There were lots of shallow seas at various times. A lot of North America was under one, and among the remnants today is the Great Salt Lake. There are fossils of sea creatures in some of our vast desert regions in the West, and elsewhere. There were shallow seas and vast marshy areas covering a lot of the U.S.; wherever there were, you can find dinosaur tracks, coal and oil.
Continental crust is always on the move. Either the solid land under the polar ice caps was somewhere else warmer, on the planet long ago, and/or the atmosphere at some point was so thick with greenhouse gases that total global temperatures were high enough that there were global tropics and no ice even at the Arctic Circle.
You won't find land dwellers on the sea bottom because Earth is a water planet -- oceans are the constant, with land masses being either inundated by higher seas, or exposed to the air by lowering sea levels (during ice ages when much water is bound up as ice). The deepest reaches and trenches of the oceans were always such, and never were dry land, so there were never land plants or animals living there. The crust that was pushed up into the air and is now the Himalayas, was the bottom of shallow seas.

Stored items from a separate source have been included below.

Lemma deposit_spec k n f f' ok :
  db_ok (db f) → 0 <= n → deposit k n f = (f', Ok ok) →
  db_ok (db f') ∧ capitalization f' = capitalization f ∧ purses f' = purses f ∧ fz_hash f' = fz_hash f ∧
  total (db f') = total (db f) + (if ok then n else 0) ∧ (ok = false → u64_max < lam (db f !! k) + n).
Proof.
  intros Hdb Hn. unfold deposit. intros (? & ? & [= <- <-] & H)%st_bind_Ok. pose proof (find_lam k f Hdb) as Hlam.
  assert (Hd : lamports (default Account_default (find_account k f)) = lam (db f !! k)) by (rewrite <-Hlam; by destruct (find_account k f)).
  unfold checked_add_lamports in H. rewrite Hd in H. destruct (checked_add64 (lam (db f !! k)) n) as [l|] eqn:Hc.
  - apply checked_add64_Some in Hc as [-> Hle]. apply st_bind_Ok in H as (f1 & [] & Hs & [= <- <-]).
    apply store_spec in Hs as (Hf' & Hcap & Hp & Hh). rewrite Hf'. split_and!; try done.
    + apply db_ok_store; [done|]. cbn. split; [|lia]. destruct (db f !! k) as [a|] eqn:Hk; cbn; [destruct (Hdb _ _ Hk)|]; lia.
    + rewrite total_store. cbn. lia.
  - apply checked_add64_None in Hc. injection H as <- <-. split_and!; try done; lia.
Qed.

(** ** Rent *)

Section freeze.
Context (cfg : BankConfig).

Lemma collect_each_spec l t f f' r :
  db_ok (db f) → NoDup l.*1 → Forall (λ x, db f !! x.1 = Some x.2) l →
  collect_rent_each cfg l t f = (f', Ok r) →
  db_ok (db f') ∧ capitalization f' = capitalization f ∧ purses f' = purses f ∧ fz_hash f' = fz_hash f ∧
  ∃ R, wrap64 r = wrap64 (t + R) ∧ total (db f') + R = total (db f).
Proof.
  revert t f. induction l as [|[k a] l IH]; intros t f Hdb Hnd HF; cbn [collect_rent_each].
  { intros [= <- <-]. split_and!; try done. exists 0. split; [f_equal|]; lia. }
  apply NoDup_cons in Hnd as [Hk Hnd]. apply Forall_cons in HF as [Ha HF]. cbn in Ha.
  destruct (collect_from_existing_account _ k a _) as [rent a'] eqn:Hc. intros (f1 & [] & Hs & Hl)%st_bind_Ok.
  destruct (collect_rent_spec _ _ _ _ _ _ (Hdb _ _ Ha) Hc) as (Hr & Heq & Hu & _).
  apply store_spec in Hs as (Hf1 & Hcap & Hp & Hh). apply IH in Hl as (Hdb' & Hcap' & Hp' & Hh' & R & HR & Htot).
  - split_and!; [done|congruence..|]. exists (rent + R). split.
    + rewrite HR. unfold add64, wrap64. rewrite Z.add_mod_idemp_l by lia. f_equal; lia.
    + rewrite Hf1, total_store, Ha in Htot. cbn in Htot. lia.
  - rewrite Hf1. by apply db_ok_store.
  - done.
  - apply Forall_forall. intros x Hx. rewrite Forall_forall in HF. rewrite Hf1, lookup_store; [by apply HF|]. intros Heq'.
    apply Hk. rewrite <-Heq'. apply list_elem_of_fmap. by exists x.
Qed.

(** What a bank's purses and accounts hold. *)
Definition pending (f : Freezing) : Z := (purses f).1 + (purses f).2.

Lemma collect_partition_spec p f f' u :
  settled (pending f) f → collect_rent_in_partition cfg p f = (f', Ok u) → settled (pending f') f' ∧ fz_hash f' = fz_hash f.
Proof.
  intros [Hdb Hcap]. unfold collect_rent_in_partition. intros (? & [lo hi] & [-> _]%lift_inv & H)%st_bind_Ok.
  apply st_bind_Ok in H as (? & ? & [= <- <-] & (f1 & r & Hl & [= <- <-])%st_bind_Ok).
  apply collect_each_spec in Hl as (Hdb' & Hcap' & Hp & Hh & R & HR & Htot); [|done|..].
  - split; [|done]. split; [done|]. cbn. rewrite Hcap', Hcap. unfold pending, purses in *. cbn. injection Hp as -> ->.
    transitivity (wrap64 (total (db f1) + R + (collector_fees (fz_bank f) + collected_rent (fz_bank f)))); [f_equal; lia|].
    unfold db. cbn. unfold add64. destruct (wrap64_inj _ _ HR) as [k Hk], (wrap64_ex (collected_rent (fz_bank f) + r)) as [k' ->].
    apply (wrap64_eq _ _ (- k - k')). unfold db. lia.
  - unfold load_to_collect_rent_eagerly. eapply sublist_NoDup; [|apply fmap_sublist, sublist_filter]. apply NoDup_fst_map_to_list.
  - apply Forall_forall. intros [k a] [_ Hin]%list_elem_of_filter. by apply elem_of_map_to_list.
Qed.

Lemma collect_partitions_spec l f f' u :
  settled (pending f) f → collect_rent_in_partitions cfg l f = (f', Ok u) → settled (pending f') f' ∧ fz_hash f' = fz_hash f.
Proof.
  revert f. induction l as [|p l IH]; intros f Hs; cbn [collect_rent_in_partitions]; [by intros [= <- _]|].
  intros (f1 & [] & [H1 Hh1]%collect_partition_spec & [H2 Hh2]%IH)%st_bind_Ok; [|done..]. split; [done|congruence].
Qed.

(** ** Fees *)

Lemma settled_burn n p f : settled p f → settled (p - n) (burn_lamports n f).
Proof.
  intros [Hdb Hcap]. split; [done|]. cbn. rewrite Hcap, wrap64_sub. f_equal. unfold db. cbn. lia.
Qed.

Lemma settled_eq p q k f : p = q + k * 2 ^ 64 → settled p f → settled q f.
Proof. intros -> [Hdb Hcap]. split; [done|]. rewrite Hcap. apply (wrap64_eq _ _ k). lia. Qed.

(** A deposit, or burning what cannot be deposited, settles it. *)
Lemma deposit_settled k n p f f' ok :
  settled p f → 0 <= n → deposit k n f = (f', Ok ok) →
  settled (p - if ok then n else 0) f' ∧ purses f' = purses f ∧ fz_hash f' = fz_hash f.
Proof.
  intros [Hdb Hcap] Hn Hd. apply deposit_spec in Hd as (Hdb' & Hcap' & Hp & Hh & Ht & _); [|done..]. split_and!; [|done..].
  split; [done|]. rewrite Hcap', Hcap, Ht. f_equal; lia.
Qed.

Lemma burn_split g fees d b : burn g fees = (d, b) → ∃ k, d + b = fees + k * 2 ^ 64.
Proof.
  unfold burn. intros [= <- <-]. unfold sub64. destruct (wrap64_ex (fees - mul64 fees (fee_burn_percent g) / 100)) as [k ->].
  exists k. lia.
Qed.

Lemma collect_fees_spec collector g f f' u :
  settled (pending f) f → collect_fees collector g f = (f', Ok u) →
  settled (purses f').2 f' ∧ fz_hash f' = fz_hash f.
Proof.
  intros Hs. unfold collect_fees. intros (? & ? & [= <- <-] & H)%st_bind_Ok. unfold pending in Hs. cbn [purses fst snd] in *.
  destruct (Z.eqb_spec (collector_fees (fz_bank f)) 0) as [H0|H0].
  { injection H as <- _. split; [|done]. cbn. rewrite H0 in Hs. done. }
  destruct (burn g _) as [d b] eqn:Hb. apply st_bind_Ok in H as (f1 & ok & Hd & [= <- _]).
  pose proof Hb as [k Hk]%burn_split. assert (0 <= d) by (injection Hb as <- _; apply wrap64_range).
  apply (deposit_settled _ _ _ _ _ _ Hs) in Hd as (H1 & Hp & Hh); [|done]. split; [|done].
  apply (settled_burn (if ok then b else add64 b d)) in H1. change (collected_rent (fz_bank f)) with (purses f).2 in H1. rewrite <-Hp in H1.
  destruct ok; [eapply (settled_eq _ _ (-k)); [|exact H1]; cbn; lia|]. destruct (wrap64_ex (b + d)) as [k' Hk']. unfold add64 in *.
  eapply (settled_eq _ _ (- k - k')); [|exact H1]. cbn. lia.
Qed.

(** ** Distributing the rent *)

Context (vote_accounts : list (Pubkey * (Z * option VoteState))).

Lemma total_staked_range : is_u64 (total_staked vote_accounts).
Proof.
  unfold total_staked. assert (H0 : is_u64 0) by done. revert H0. generalize 0. induction vote_accounts as [|x l IH]; intros n Hn; cbn; [done|].
  apply IH, wrap64_range.
Qed.

Lemma rent_share_nonneg R staked share :
  0 <= R → 0 <= staked → rent_share cfg vote_accounts R staked = Ok share → 0 <= share.
Proof.
  intros HR Hs. unfold rent_share. destruct (enforce_fix cfg); [|intros [= <-]; apply f64_to_u64_range].
  destruct (Z.eqb_spec (total_staked vote_accounts) 0); [done|]. destruct (_ <=? _); [|done]. intros [= <-].
  destruct total_staked_range. apply Z.div_pos; lia.
Qed.

Lemma pay_shares_spec l left p f f' left' :
  settled p f → Forall (λ x, 0 <= x.2) l → pay_shares cfg l left f = (f', Ok left') →
  purses f' = purses f ∧ fz_hash f' = fz_hash f ∧
  ∃ k, settled (p - (sum_with snd l + left - left') + k * 2 ^ 64) f'.
Proof.
  revert left p f. induction l as [|[k share] l IH]; intros left p f Hs HF; cbn [pay_shares].
  { intros [= <- <-]. split_and!; [done..|]. exists 0. replace (p - _ + _) with p; [done|]. unfold sum_with. cbn. lia. }
  apply Forall_cons in HF as [Hsh HF]. cbn in Hsh.
  destruct (if 0 <? left then _ else _) as [paid left1] eqn:Hpay.
  assert (Hpaid : 0 <= paid ∧ ∃ j, paid + left1 = share + left + j * 2 ^ 64).
  { destruct (0 <? left); injection Hpay as <- <-; [|split; [done|exists 0; lia]]. unfold add64. split; [apply wrap64_range|].
    destruct (wrap64_ex (share + 1)) as [j ->]. exists j. lia. }
  destruct Hpaid as [Hp0 [j Hj]]. intros (f1 & [] & H1 & H2)%st_bind_Ok.
  assert (Hstep : purses f1 = purses f ∧ fz_hash f1 = fz_hash f ∧ settled (p - paid) f1).
  { destruct (negb (enforce_fix cfg) || (0 <? paid)) eqn:Hg.
    - apply st_bind_Ok in H1 as (f2 & ok & Hd & H1). apply (deposit_settled _ _ _ _ _ _ Hs) in Hd as (Hs2 & Hp2 & Hh2); [|done].
      destruct ok; [injection H1 as <-; done|]. injection H1 as <-. split_and!; [done..|].
      apply (settled_burn paid) in Hs2. by replace (p - 0 - paid) with (p - paid) in Hs2 by lia.
    - apply orb_false_iff in Hg as [_ Hz%Z.ltb_ge]. injection H1 as <-. split_and!; [done..|]. by replace (p - paid) with p by lia. }
  destruct Hstep as (Hp1 & Hh1 & Hs1). destruct (IH _ _ _ Hs1 HF H2) as (Hp2 & Hh2 & k2 & Hs2). split_and!; [congruence..|].
  exists (k2 - j). eapply (settled_eq _ _ 0); [|exact Hs2]. unfold sum_with in *. cbn [foldr snd]. lia.
Qed.

Lemma rent_shares_spec R l shares sum :
  0 <= R → Forall (λ x, 0 <= x.2) l → rent_shares cfg vote_accounts R l = Ok (shares, sum) →
  Forall (λ x, 0 <= x.2) shares ∧ ∃ k, sum = sum_with snd shares + k * 2 ^ 64.
Proof.
  intros HR HF. revert shares sum. induction HF as [|[k staked] l Hs HF IH]; intros shares sum; cbn [rent_shares].
  { intros [= <- <-]. split; [done|]. by exists 0. }
  intros (share & Hshare & ([shares' sum'] & Hl & [= <- <-])%res_bind_Ok)%res_bind_Ok. destruct (IH _ _ Hl) as [HF' [j ->]].
  split; [constructor; [exact (rent_share_nonneg R staked share HR Hs Hshare)|done]|]. unfold add64.
  destruct (wrap64_ex (share + (sum_with snd shares' + j * 2 ^ 64))) as [j' ->]. exists (j + j'). unfold sum_with. cbn. lia.
Qed.

Definition stakes_ok : Prop := Forall (λ x : Pubkey * (Z * option VoteState), 0 <= x.2.1) vote_accounts.

Lemma validator_stakes_elem k staked :
  (k, staked) ∈ validator_stakes vote_accounts →
  ∃ x v, x ∈ vote_accounts ∧ x.2.1 ≠ 0 ∧ x.2.2 = Some v ∧ k = node_pubkey v ∧ staked = x.2.1.
Proof.
  intros (x & Hx & Heq)%list_elem_of_omap. destruct (Z.eqb_spec x.2.1 0); [done|]. destruct (x.2.2) as [v|] eqn:Hv; [|done].
  injection Heq as <- <-. eauto 10.
Qed.

Lemma sorted_stakes_nonneg : stakes_ok → Forall (λ x, 0 <= x.2) (sort_by stake_before (validator_stakes vote_accounts)).
Proof.
  intros Hok. apply Forall_forall. intros [k staked] (x & v & Hx & _ & _ & _ & ->)%sort_by_elem%validator_stakes_elem.
  unfold stakes_ok in Hok. rewrite Forall_forall in Hok. by apply Hok.
Qed.

Lemma distribute_to_validators_spec R p f f' u :
  stakes_ok → 0 <= R → settled p f → distribute_rent_to_validators cfg vote_accounts R f = (f', Ok u) →
  purses f' = purses f ∧ fz_hash f' = fz_hash f ∧ settled (p - R) f'.
Proof.
  intros Hok HR Hs. unfold distribute_rent_to_validators. intros (f0 & [] & Ha & H)%st_bind_Ok.
  unfold assert_ in Ha at 1. destruct (negb _); [|done]. injection Ha as <-.
  apply st_bind_Ok in H as (f1 & [shares dist] & [-> Hsh]%lift_inv & (f2 & left & Hpay & H)%st_bind_Ok). symmetry in Hsh.
  apply rent_shares_spec in Hsh as [HFs [j ->]]; [|done|by apply sorted_stakes_nonneg].
  destruct (pay_shares_spec _ _ _ _ _ _ Hs HFs Hpay) as (Hp & Hh & k & Hs2).
  unfold sub64 in Hs2. destruct (wrap64_ex (R - (sum_with snd shares + j * 2 ^ 64))) as [j' Hj']. rewrite Hj' in Hs2.
  assert (Hs3 : settled (p - R + left) f2) by (eapply (settled_eq _ _ (j - j' + k)); [|exact Hs2]; lia).
  destruct (enforce_fix cfg).
  - unfold assert_ in H. destruct (Z.eqb_spec left 0) as [->|]; [|done]. injection H as <- _. split_and!; [done..|].
    by rewrite Z.add_0_r in Hs3.
  - destruct (Z.eqb_spec left 0) as [->|]; injection H as <- _; split_and!; try done; [by rewrite Z.add_0_r in Hs3|].
    apply (settled_burn left) in Hs3. by replace (p - R + left - left) with (p - R) in Hs3 by lia.
Qed.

Another interesting thing going on 40 million years ago, and part of the same period of tectonic activity as the Indian subcontinent' collision with Eurasia, was the completion of the splitting of a mega-landmass into what are now South America and Africa. The plates beneath the mega-landmass were moving in opposite direction, sort of like someone on rollerskates having one skate go one way and the other skate going the other way...to perform an uninteneded split. If you look at those continents, you can see where they once fit together, and geologists have found the identical geologic formations and mineral contents on the east coast of S. America and W. Africa. Not only that, but the split caused a genetic drift in the species of animals living on the mega-landmass. The ancestor of the modern camelids had part of its population left in Africa and the other part separated by an increasingly growing distance of ocean. Today, we see the DNA connecting modern camels (Bactrian and Dromedary) of Africa and Asia (Asia having always been accessible to and from Africa) and the llamas, vicunas, alpacas and guanacos of S. America -- the result of genetic drift. Also, there are "Old World" and "New World" monkeys, parrots and countless other life forms, including now-extinct ones, that were similarly the result of the schism. South America has so many species of plants and animals with analogous African/Asian species, all resulting in the past 40 million years.